Hasan Rashed A, Hamid Kewan, Dubre Donald, Nolan Brian, Sharman Mahesh
St Vincent Mercy Children's Hospital, Toledo, OH, USA.
Saint Peter's University Hospital, New Brunswick, NJ, USA.
Glob Pediatr Health. 2021 Jan 24;8:2333794X21991532. doi: 10.1177/2333794X21991532. eCollection 2021.
Intravenous fluid (IVF) administration using the two-bag system compared with the one-bag system in children with diabetic ketoacidosis (DKA) admitted between January 1, 2015 and December 31, 2016. Retrospective cohort study. Community-based hospital. A total of 109 patients were enrolled with a mean age of 13.24 years. The 2 groups had comparable demographics. Initial laboratory results were similar except for initial PH and Sodium. The two bag system had significantly less number of calls compared to one bag system (25.2 vs 5.2 = .0001). One bag system had fewer hypoglycemia <60 mg/dl (4 vs 12 = .049). No statistically significant observations noted in regards to glucose drop rate, number of intravenous fluid bags used, amount of fluid boluses given, hospital stay and Pediatric ICU stay. The two-bag system has less resource utilization and slower blood glucose drop rate, but higher hypoglycemic events.

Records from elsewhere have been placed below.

(** The expression [describeTextRange] looks up and matches, after its
    first step. *)
Definition normalized (expr : string) : string :=
  if (indexOf expr "now" =? -1)%Z
  then (if negb (indexOf expr "+" =? 0)%Z then "now-" else "now") ++ expr
  else expr.

Definition catalog : list TimeOption := rangeOptions ++ hiddenRangeOptions.

Definition isValidTimeSpan (value : string) : bool :=
  if (indexOf value "$" =? 0)%Z || (indexOf value "+$" =? 0)%Z then true
  else
    let info := describeTextRange value in
    negb (match opt_invalid info with Some true => true | _ => false end).

(** ** isRelativeTime, isFiscal, isRelativeTimeRange *)

Definition isRelativeTime (v : DateTime + string) : bool :=
  match v with
  | inr str => (0 <=? indexOf str "now")%Z
  | inl _ => false
  end.

(** [typeof v === 'string' && v.indexOf('f') > 0] *)
Definition has_fiscal_unit (v : DateTime + string) : bool :=
  match v with
  | inr str => (0 <? indexOf str "f")%Z
  | inl _ => false
  end.

Definition isFiscal (timeRange : TimeRange) : bool :=
  if has_fiscal_unit (raw_from (tr_raw timeRange)) then true
  else if has_fiscal_unit (raw_to (tr_raw timeRange)) then true
  else false.

Definition isRelativeTimeRange (raw : RawTimeRange) : bool :=
  isRelativeTime (raw_from raw) || isRelativeTime (raw_to raw).

(** ** secondsToHms and msRangeToTimeString *)

Definition secondsToHms (seconds : number) : string :=
  let numYears := Math_floor (seconds /# num 31536000)%js in
  if truthy numYears then toString numYears ++ "y" else
  let numDays := Math_floor ((seconds %# num 31536000) /# num 86400)%js in
  if truthy numDays then toString numDays ++ "d" else
  let numHours :=
    Math_floor (((seconds %# num 31536000) %# num 86400) /# num 3600)%js in
  if truthy numHours then toString numHours ++ "h" else
  let numMinutes :=
    Math_floor ((((seconds %# num 31536000) %# num 86400) %# num 3600)
                /# num 60)%js in
  if truthy numMinutes then toString numMinutes ++ "m" else
  let numSeconds :=
    Math_floor ((((seconds %# num 31536000) %# num 86400) %# num 3600)
                %# num 60)%js in
  if truthy numSeconds then toString numSeconds ++ "s" else
  let numMilliseconds := Math_floor (seconds *# num 1000)%js in
  if truthy numMilliseconds then toString numMilliseconds ++ "ms" else
  "less than a millisecond".

(** The formatter as the specification words it: the counts of the units in
    descending order, each taken from what the larger units leave, and the
    label of the first count that is not zero. *)
Definition unit_counts (seconds : number) : list (number * string) :=
  [ (Math_floor (seconds /# num 31536000)%js, "y");
    (Math_floor ((seconds %# num 31536000) /# num 86400)%js, "d");
    (Math_floor (((seconds %# num 31536000) %# num 86400) /# num 3600)%js, "h");
    (Math_floor ((((seconds %# num 31536000) %# num 86400) %# num 3600)
                 /# num 60)%js, "m");
    (Math_floor ((((seconds %# num 31536000) %# num 86400) %# num 3600)
                 %# num 60)%js, "s");
    (Math_floor (seconds *# num 1000)%js, "ms") ].



(** ToBoolean on a string: only the empty string is falsy. *)
Definition nonempty (s : string) : bool :=
  match s with EmptyString => false | String _ _ => true end.

Definition msRangeToTimeString (rangeMs : number) : string :=
  let rangeSec := Number (toFixed (rangeMs /# num 1000)%js) in
  let h := Math_floor (rangeSec /# num 60 /# num 60)%js in
  let m := (Math_floor (rangeSec /# num 60) -# h *# num 60)%js in
  let s := Number (toFixed (rangeSec %# num 60)%js) in
  let formattedH := if truthy h then toString h ++ "h" else "" in
  let formattedM := if truthy m then toString m ++ "min" else "" in
  let formattedS := if truthy s then toString s ++ "sec" else "" in
  let formattedH :=
    if nonempty formattedH && nonempty formattedM
    then formattedH ++ " " else formattedH in
  let formattedM :=
    if (nonempty formattedM || nonempty formattedH) && nonempty formattedS
    then formattedM ++ " " else formattedM in
  let out := formattedH ++ formattedM ++ formattedS in
  if nonempty out then out else "less than 1sec".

2015年1月1日至2016年12月31日期间收治的糖尿病酮症酸中毒(DKA)患儿中,使用双袋系统与单袋系统进行静脉输液(IVF)给药的比较。回顾性队列研究。社区医院。共纳入109例患者,平均年龄13.24岁。两组人口统计学特征具有可比性。除初始pH值和钠含量外,初始实验室结果相似。与单袋系统相比,双袋系统的呼叫次数明显更少(25.2比5.2,P = 0.0001)。单袋系统低血糖<60mg/dl的情况较少(4例比12例,P = 0.049)。在血糖下降速率、使用的静脉输液袋数量、给予的液体推注量、住院时间和儿科重症监护病房住院时间方面,未观察到统计学上的显著差异。双袋系统资源利用率较低,血糖下降速率较慢,但低血糖事件较多。